"Competition" benefits suppliers not consumers
Press statement, DEUN (Domestic Energy Users' Network), 30 September 2008
Companies are using "competition" to benefit suppliers, not consumers.
“Contact Energy must come clean about why they are hiking prices”, said Molly Melhuish, analyst for the Domestic Energy Users’ Network.” They are about to raise prices to their domestic customers in Wellington and the South Island by 10% to 12%.
* First Contact said. "South Island demand has been increasing much faster than North Island demand." That trend has been evident since 2002, and is caused mainly by irrigation and dairy factories.

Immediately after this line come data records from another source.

(** * Watershaper: half-ellipsoid basins and trapezoidal infiltration ditches

    A shallow embedding of the two Python programs of the repository,
    [infil.py] and [watershaperversiontest21.11.2024.py].

    The programs compute with Python floats.  The arithmetic they use is
    collected in the interface [PyFloat]; every function of the programs is
    written once, over any carrier of that interface, following the source
    statement by statement.  The Python exceptions the arithmetic can raise
    ([ZeroDivisionError] of [/], [ValueError] of [math.sqrt] and of a failed
    unpacking, [IndexError] of a subscript) are results of the error monad
    [result].

    The theorems that need arithmetic facts are proved for the carrier [R]:
    Python's operators read as the exact operations on real numbers, so
    rounding, overflow, infinities and NaN are outside that reading.  The
    carrier of binary64 floats runs the programs on concrete inputs. *)

From Stdlib Require Uint63.
From Stdlib Require Import PrimFloat.
From Stdlib Require Import Reals Lra Lia ZArith List Bool.
Import ListNotations.

(** ** Exceptions and the error monad *)

Inductive exn : Type :=
| ZeroDivisionError   (* [x / 0], [0 ** negative] *)
| ValueError          (* [math.sqrt] of a negative number, unpacking *)
| IndexError          (* subscript out of range *)
| OverflowError       (* [x ** y] too large for a float *)
| ComplexValue.       (* [negative ** non-integer]: no exception of Python,
                         which goes on with a complex number; the embedding
                         follows floats only and stops there *)

Inductive result (A : Type) : Type :=
| Ok (a : A)
| Raise (e : exn).

Arguments Ok {A} a.
Arguments Raise {A} e.

Definition bind {A B : Type} (m : result A) (k : A -> result B) : result B :=
  match m with
  | Ok a => k a
  | Raise e => Raise e
  end.

Declare Scope py_scope.
Delimit Scope py_scope with py.
Notation "x <- m ;; k" := (bind m (fun x => k))
  (at level 61, m at next level, right associativity) : py_scope.

(** ** The float interface *)

Class PyFloat (F : Type) : Type := {
  fadd : F -> F -> F;
  fsub : F -> F -> F;
  fmul : F -> F -> F;
  fquot : F -> F -> F;          (* quotient by a non-zero divisor *)
  fabs : F -> F;                (* [abs] *)
  froot : F -> F;               (* square root of a non-negative number *)
  fpow : F -> F -> result F;    (* [x ** y] *)
  flt : F -> F -> bool;         (* [x < y] *)
  fle : F -> F -> bool;         (* [x <= y] *)
  fis0 : F -> bool;             (* [x == 0] *)
  of_Z : Z -> F;                (* an [int] used as a float *)
  dec : Z -> nat -> F;          (* the literal [m e-k], as [dec m k] *)
  fpi : F                       (* [math.pi] *)
}.

Declare Scope pyfloat_scope.
Delimit Scope pyfloat_scope with fl.
Infix "+" := fadd : pyfloat_scope.
Infix "-" := fsub : pyfloat_scope.
Infix "*" := fmul : pyfloat_scope.
Infix "/" := fquot : pyfloat_scope.
Infix "<?" := flt : pyfloat_scope.
Infix "<=?" := fle : pyfloat_scope.

Section PythonOperators.
Context {F : Type} `{PyFloat F}.

(** [x / y] on floats: raises when the divisor is zero. *)
Definition truediv (x y : F) : result F :=
  if fis0 y then Raise ZeroDivisionError else Ok (x / y)%fl.

(** [math.sqrt x]: raises a math domain error below zero. *)
Definition math_sqrt (x : F) : result F :=
  if (x <? of_Z 0)%fl then Raise ValueError else Ok (froot x).

(** [a, b = params]. *)
Definition unpack2 (params : list F) : result (F * F) :=
  match params with
  | [a; b] => Ok (a, b)
  | _ => Raise ValueError
  end.

(** [params[i]]. *)
Definition subscript (params : list F) (i : nat) : result F :=
  match nth_error params i with
  | Some v => Ok v
  | None => Raise IndexError
  end.
End PythonOperators.

(** ** Real numbers as the carrier *)

Open Scope R_scope.

Definition Rltb (x y : R) : bool := if Rlt_dec x y then true else false.
Definition Rleb (x y : R) : bool := if Rle_dec x y then true else false.
Definition Req0b (x : R) : bool := if Req_dec_T x 0 then true else false.

(** [x ** y] of Python floats, read on the reals.  [x ** 0] is [1] for every
    [x]; [0 ** y] is [0] for positive [y] and raises for negative [y]; a
    negative base is raised to an integral exponent only.  The reals do not
    overflow: [OverflowError] is a result of the binary64 [**] only. *)
Definition py_pow (x y : R) : result R :=
  if Req_dec_T y 0 then Ok 1
  else if Req_dec_T x 0 then
    (if Rlt_dec y 0 then Raise ZeroDivisionError else Ok 0)
  else if Rlt_dec 0 x then Ok (Rpower x y)
  else if Req_dec_T y (IZR (Int_part y)) then Ok (powerRZ x (Int_part y))
  else Raise ComplexValue.

#[export] Instance PyFloat_R : PyFloat R := {|
  fadd := Rplus;
  fsub := Rminus;
  fmul := Rmult;
  fquot := Rdiv;
  fabs := Rabs;
  froot := sqrt;
  fpow := py_pow;
  flt := Rltb;
  fle := Rleb;
  fis0 := Req0b;
  of_Z := IZR;
  dec := fun m k => IZR m / IZR (10 ^ Z.of_nat k);
  fpi := PI
|}.

Close Scope R_scope.

(** ** Binary64 floats as the carrier

    A Python float is an IEEE 754 binary64 number, the primitive [float].
    [+], [-], [*], [/], [abs], [math.sqrt] and the comparisons are the
    IEEE operations.  A decimal literal of the programs is the quotient of
    two integers that are floats, and the division rounds once, to the float
    the literal denotes.  [float.__pow__] goes through the C library; it is a
    parameter of the carrier. *)

Module Binary64.

Definition float_of_Z (z : Z) : float :=
  match z with
  | Z0 => PrimFloat.zero
  | Zpos _ => PrimFloat.of_uint63 (Uint63.of_Z z)
  | Zneg p => PrimFloat.opp (PrimFloat.of_uint63 (Uint63.of_Z (Zpos p)))
  end.

Definition carrier (float_pow : float -> float -> result float)
  : PyFloat float := {|
  fadd := PrimFloat.add;
  fsub := PrimFloat.sub;
  fmul := PrimFloat.mul;
  fquot := PrimFloat.div;
  fabs := PrimFloat.abs;
  froot := PrimFloat.sqrt;
  fpow := float_pow;
  flt := PrimFloat.ltb;
  fle := PrimFloat.leb;
  fis0 := fun x => PrimFloat.eqb x PrimFloat.zero;
  of_Z := float_of_Z;
  dec := fun m k =>
    PrimFloat.div (float_of_Z m) (float_of_Z (10 ^ Z.of_nat k));
  fpi := 0x1.921fb54442d18p+1%float
|}.

End Binary64.

(** ** The optimiser of [scipy.optimize]

    [opt.minimize] is not code of the repository: the solvers are written
    over any function with its calling convention.  A call passes the
    objective, the initial guess, the box and the constraint dictionaries,
    and reads [success] and [x] of the returned object. *)

Record OptimizeResult (F : Type) : Type := {
  success : bool;
  x : list F
}.

Arguments success {F} _.
Arguments x {F} _.

Inductive constraint_type : Type := ineq | eq.

Record constraint (F : Type) : Type := {
  type : constraint_type;
  fun_ : list F -> result F
}.

Arguments type {F} _.
Arguments fun_ {F} _.

Definition minimizer (F : Type) : Type :=
  (list F -> result F) ->        (* fun *)
  list F ->                      (* x0 *)
  list (F * F) ->                (* bounds *)
  list (constraint F) ->         (* constraints *)
  OptimizeResult F.

(** ** [infil.py] *)

Module Infil.
Section Program.
Context {F : Type} `{PyFloat F}.
Open Scope py_scope.
Open Scope pyfloat_scope.

Definition ellipsoid_surface_area_one_side (a b c : F) : result F :=
  let p := dec 16075 4 in
  ab <- fpow (a * b) p ;;
  ac <- fpow (a * c) p ;;
  bc <- fpow (b * c) p ;;
  r <- fpow ((ab + ac + bc) / of_Z 3) (of_Z 1 / p) ;;
  Ok (of_Z 2 * fpi * r).

Definition ellipsoid_volume (a b c : F) : F :=
  (of_Z 2 / of_Z 3) * fpi * a * b * c.

Definition objective (params : list F) (min_surface_area min_volume c : F)
  : result F :=
  ab <- unpack2 params ;;
  let '(a, b) := ab in
  surface_area <- ellipsoid_surface_area_one_side a b c ;;
  let volume := ellipsoid_volume a b c in
  let penalty := of_Z 0 in
  penalty <- (if surface_area <? min_surface_area
              then sq <- fpow (min_surface_area - surface_area) (of_Z 2) ;;
                   Ok (penalty + sq)
              else Ok penalty) ;;
  penalty <- (if volume <? min_volume
              then sq <- fpow (min_volume - volume) (of_Z 2) ;;
                   Ok (penalty + sq)
              else Ok penalty) ;;
  Ok (penalty + a + b).

Definition initial_guess : list F := [dec 5 1; dec 10 1].

Definition bounds : list (F * F) :=
  [(dec 1 1, of_Z 5); (dec 1 1, of_Z 5)].

Definition calculate_ellipsoid (minimize : minimizer F)
    (min_surface_area min_volume depth : F) : result (option (F * F)) :=
  let c := depth in
  let result :=
    minimize (fun params => objective params min_surface_area min_volume c)
             initial_guess bounds [] in
  if success result then
    ab <- unpack2 (x result) ;;
    Ok (Some ab)
  else Ok None.
End Program.
End Infil.

(** ** [watershaperversiontest21.11.2024.py] *)

Module Watershaper.
Section Program.
Context {F : Type} `{PyFloat F}.
Open Scope py_scope.
Open Scope pyfloat_scope.

Definition ellipsoid_surface_area_one_side (a b c : F) : result F :=
  let p := dec 16075 4 in
  ab <- fpow (a * b) p ;;
  ac <- fpow (a * c) p ;;
  bc <- fpow (b * c) p ;;
  r <- fpow ((ab + ac + bc) / of_Z 3) (of_Z 1 / p) ;;
  Ok (of_Z 2 * fpi * r).

Definition ellipsoid_volume (a b c : F) : F :=
  (of_Z 2 / of_Z 3) * fpi * a * b * c.

Definition objective (params : list F) (min_surface_area c min_volume : F)
  : result F :=
  ab <- unpack2 params ;;
  let '(a, b) := ab in
  surface_area <- ellipsoid_surface_area_one_side a b c ;;
  let volume := ellipsoid_volume a b c in
  let surface_area_diff := fabs (surface_area - min_surface_area) in
  let volume_diff := fabs (volume - min_volume) in
  Ok (surface_area_diff + volume_diff).

Definition initial_guess (min_surface_area : F) : list F :=
  [min_surface_area / of_Z 100; min_surface_area / of_Z 80].

(** The two constraint dictionaries; [ineq] asks for a non-negative
    value of [fun_]. *)
Definition constraints (c min_volume : F) : list (constraint F) :=
  [ {| type := ineq;
       fun_ := fun params =>
         p0 <- subscript params 0 ;;
         p1 <- subscript params 1 ;;
         Ok (ellipsoid_volume p0 p1 c - min_volume) |};
    {| type := ineq;
       fun_ := fun params =>
         p1 <- subscript params 1 ;;
         p0 <- subscript params 0 ;;
         Ok (p1 - dec 15 1 * p0) |} ].

Definition bounds : list (F * F) :=
  [(dec 1 1, of_Z 100); (dec 1 1, of_Z 100)].

Definition calculate_ellipsoid (minimize : minimizer F)
    (min_surface_area min_volume depth : F)
  : result (option (F * F * F)) :=
  let c := depth in
  let result :=
    minimize (fun params => objective params min_surface_area c min_volume)
             (initial_guess min_surface_area) bounds
             (constraints c min_volume) in
  if success result then
    ab <- unpack2 (x result) ;;
    let '(a, b) := ab in
    Ok (Some (a, b, c))
  else Ok None.

Definition calculate_infiltration_ditch
    (width depth min_volume min_surface_area roof_area : F)
  : result (F * F * F) :=
  length <- truediv min_volume
              ((width * dec 5 1 + width) / of_Z 2 * depth) ;;
  let base_width := width * dec 5 1 in
  sq_w <- fpow (width - base_width) (of_Z 2) ;;
  sq_d <- fpow depth (of_Z 2) ;;
  slant_height <- math_sqrt (sq_w / of_Z 4 + sq_d) ;;
  let calculate_surface_area (length : F) : F :=
    let base_area := base_width * length in
    let top_area := width * length in
    let slanted_wall_area := slant_height * length in
    of_Z 2 * slanted_wall_area in
  let current_surface_area := calculate_surface_area length in
  length <- (if current_surface_area <? min_surface_area
             then scale_factor <-
                    truediv min_surface_area current_surface_area ;;
                  Ok (length * scale_factor)
             else Ok length) ;;
  let volume := ((base_width + width) / of_Z 2) * depth * length in
  let surface_area := calculate_surface_area length in
  Ok (volume, surface_area, length).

* Today Contact said "South Island demand has increased as a result of heat pumps." That trend is much more recent, and little has been released publicly on what is actually happening. It appears that South Island clean heat programmes are installing heat pumps that are too small, so resistance heaters are needed on cold days to maintain acceptable heating, and this means even more electricity is used.
* Contact also says that transmission constraints have increased the cost of supply to their southern customers. But that arose partly through their own wrongdoing. Contact closed New Plymouth after one Cook Strait converter had been shut down. Therefore New Plymouth could not support South Island lakes, as had been expected, during the approach to winter.
Contact Energy will be more than happy for its southern customers to switch to other companies. This furthers the trend, where generator-retailers are using PowerSwitch to consolidate their customer bases to regions close to their generation base.
“This shows that the companies are using 'competition' to benefit suppliers, not consumers,” Mrs Melhuish said.
DEUN calls on Government to review both domestic electricity prices and demand trends, to ensure pricing reflects real costs not market power.